Principals and school leaders of government schools similarly complain about being little more than rubber stamps or reporting authorities, with limited disciplinary powers, unable to even hire and fire teachers. A World Bank report on school systems across South Asia reiterates these concerns, stating that the decisions that might have an impact on pedagogic quality from teacher recruitment and training to curricula and textbooks rarely fall within the purview of individual schools themselves. If the PM is serious about his belief that the school system should not be producing “robots” and that teachers “provide life” to their students, then it is crucial that teachers have the ability to innovate and individualise pedagogy. The HRD ministry’s consultative process for the NEP has responded to this concern by seeking to bring in grassroots voices. However, empowering last-mile stakeholders is less about having them offer their opinions on a one-off basis and more about fundamentally realigning the autonomy, agency and accountability relations that currently define the education sector.

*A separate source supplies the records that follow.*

Definition userExists (username : JS.Arg) : M bool :=
  require_knex ;;
  match JS.provided username with
  | None => throw (Error "Username must be provided")
  | Some username =>
      exists_ <- on_knex (users_first_where_username username) ;;
      ret (match exists_ with Some _ => true | None => false end)
  end.

Definition register (username pwdUnhashed : JS.Arg) : M RegisterResult :=
  require_knex ;;
  match JS.provided username, JS.provided pwdUnhashed with
  | Some username, Some pwdUnhashed =>
      uuid <- uuidv4 ;;
      password <- bcrypt.hash pwdUnhashed 12 ;;
      taken <- userExists (Some username) ;;
      if taken then
        ret (RegError "An account with this username already exists")
      else
        on_knex (users_insert {| users.uuid := uuid;
                                 users.username := username;
                                 users.password := password |}) ;;
        ret RegSuccess
  | _, _ => throw (Error "Username and password must be provided")
  end.

Definition login (username password : JS.Arg) : M LoginResult :=
  require_knex ;;
  match JS.provided username, JS.provided password with
  | Some username, Some password =>
      rows <- on_knex (users_select_where_username username) ;;
      match rows with
      | [] => ret LoginFalse
      | user :: _ =>
          passwordMatches <- bcrypt.compare (Some password) (users.password user) ;;
          if negb passwordMatches then ret LoginFalse
          else
            let uuid := users.uuid user in
            sid_bytes <- randomBytes 8 ;;
            let sid := Buffer.toString_hex sid_bytes in
            token_bytes <- randomBytes 30 ;;
            let token := Buffer.toString_hex token_bytes in
            tokenHash <- (if tokenHashing this then bcrypt.hash token 10 else ret token) ;;
            on_knex (sessions_insert {| sessions.session_id := sid;
                                        sessions.token := tokenHash;
                                        sessions.uuid := uuid |}) ;;
            ret (LoginToken (sid ++ "." ++ token))
      end
  | _, _ => throw (Error "Username and password must be provided")
  end.

Definition verifyToken (tokenString : JS.Arg) : M bool :=
  require_knex ;;
  match JS.provided tokenString with
  | None => throw (Error "Token string must be provided")
  | Some tokenString =>
      let parts := JS.split "." tokenString in
      let sid := JS.index parts 0 in
      let tok := JS.index parts 1 in
      sidMatch <- on_knex (sessions_first_where_id sid) ;;
      match sidMatch with
      | None => ret false
      | Some sidMatch =>
          let matchTokenHash := sessions.token sidMatch in
          if tokenHashing this then bcrypt.compare tok matchTokenHash
          else ret (loose_eq tok matchTokenHash)
      end
  end.

Definition logout (sid : JS.Arg) : M unit :=
  require_knex ;;
  match JS.provided sid with
  | None => throw (Error "SID must be provided")
  | Some sid =>
      deletedRows <- on_knex (sessions_del_where_id sid) ;;
      ret tt
  end.

(** Resolves to the owner's uuid, or to [false] ([None] here). *)
Definition getUserIdFromSessionId (sid : JS.Arg) : M (option string) :=
  require_knex ;;
  match JS.provided sid with
  | None => throw (Error "Session ID must be provided")
  | Some sid =>
      sidMatch <- on_knex (sessions_first_where_id (Some sid)) ;;
      match sidMatch with
      | Some sidMatch => ret (Some (sessions.uuid sidMatch))
      | None => ret None
      end
  end.

(** [res.status(401).json({ message: "Unauthorized" })] *)
Definition unauthorized : express.Reply :=
  express.StatusJson 401 "Unauthorized".

(** [req.headers.authorization?.split(" ")[1]] *)
Definition bearer (req : express.Request) : JS.Arg :=
  match express.authorization req with
  | Some header => JS.index (JS.split " " header) 1
  | None => None
  end.

(** The middleware resolves to the request as it leaves it and to what it
    did with [res] and [next]; [next()] is taken to return normally. *)
Definition express_middleware (req : express.Request)
  : M (express.Request * express.Reply) :=
  try_catch
    (let token := bearer req in
     match JS.provided token with
     | None => ret (req, unauthorized)
     | Some token =>
         valid <- verifyToken (Some token) ;;
         if negb valid then ret (req, unauthorized)
         else
           let auth_sid := JS.index (JS.split "." token) 0 in
           confirmedUuid <- getUserIdFromSessionId auth_sid ;;
           rows <- on_knex (users_select_where_uuid confirmedUuid) ;;
           match rows with
           | [] => ret (req, unauthorized)
           | user :: _ =>
               ret ({| express.authorization := express.authorization req;
                       express.eauth :=
                         Some {| eauth.user :=
                                   {| eauth.username := users.username user;
                                      eauth.id := confirmedUuid;
                                      eauth.token := token |} |} |},
                    express.Next)
           end
     end)
    (fun error => ret (req, unauthorized)).

End Methods.

(** ** An instance to run the methods on

    Not bcrypt's algorithm: the hash keeps the salt in hexadecimal and the
    data in clear behind a ["$2b$"] tag, which is enough to satisfy
    [BcryptLaws] and to evaluate the methods on concrete worlds. *)

Module Plain.

Fixpoint after_dollar (s : string) : option string :=
  match s with
  | EmptyString => None
  | String a rest => if Ascii.eqb a "$" then Some rest else after_dollar rest
  end.

Definition hash (data : string) (rounds : nat) (salt : Buffer.t) : string :=
  "$2b$" ++ Buffer.toString_hex salt ++ "$" ++ data.

Definition compare (data hash : string) : bool :=
  match hash with
  | String "$" (String "2" (String "b" (String "$" rest))) =>
      match after_dollar rest with
      | Some d => d =? data
      | None => false
      end
  | _ => false
  end.

#[export] Instance bcrypt : Bcrypt :=
  {| bcrypt_hash := hash; bcrypt_compare := compare |}.

End Plain.

(** A tape that counts up from 171 (0xab), wrapping at 256. *)
Definition counting_tape (i : nat) : byte :=
  match Byte.of_N (N.of_nat ((171 + i) mod 256)) with
  | Some b => b
  | None => x00
  end.

Definition empty_world : World :=
  {| tbl_users := []; tbl_sessions := [];
     rng := {| tape := counting_tape; cursor := 0 |};
     uuids := {| tape := counting_tape; cursor := 0 |};
     queries := [] |}.

Definition auth_hashing : Authentication :=
  new_Authentication (Some Connection) None.

Definition auth_plain : Authentication :=
  new_Authentication (Some Connection) (Some false).

(** ** Notions the properties are stated with *)

(** The errors the methods raise for a missing handle or argument. *)
Definition precondition_error (e : Exn) : Prop :=
  In e [knex_missing;
        Error "Username and password must be provided";
        Error "Token string must be provided";
        Error "SID must be provided"].

(** The computation throws a precondition error and leaves the world as it
    found it: no table written, no query sent, no random byte drawn. *)
Definition rejected {A} (m : M A) (w : World) : Prop :=
  exists e, precondition_error e /\ m w = (Throw e, w).

Section Notions.

Context {B : Bcrypt}.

Ultimately, if we look at defining education goals and testing from a quality-management perspective, there is a need for a policy environment that incentivises outcomes-based quality improvements at each level of the education process. While the institutional framework of setting goals that schools can be held accountable to is a starting point, at the heart of this system-wide transition towards quality management lies the quality of the pedagogic process within a single classroom. Unless the actors in this process are equipped with the ability and authority to manage quality and improve learning, annual addresses, education goals and mechanisms for testing will end up being no more than cosmetic changes.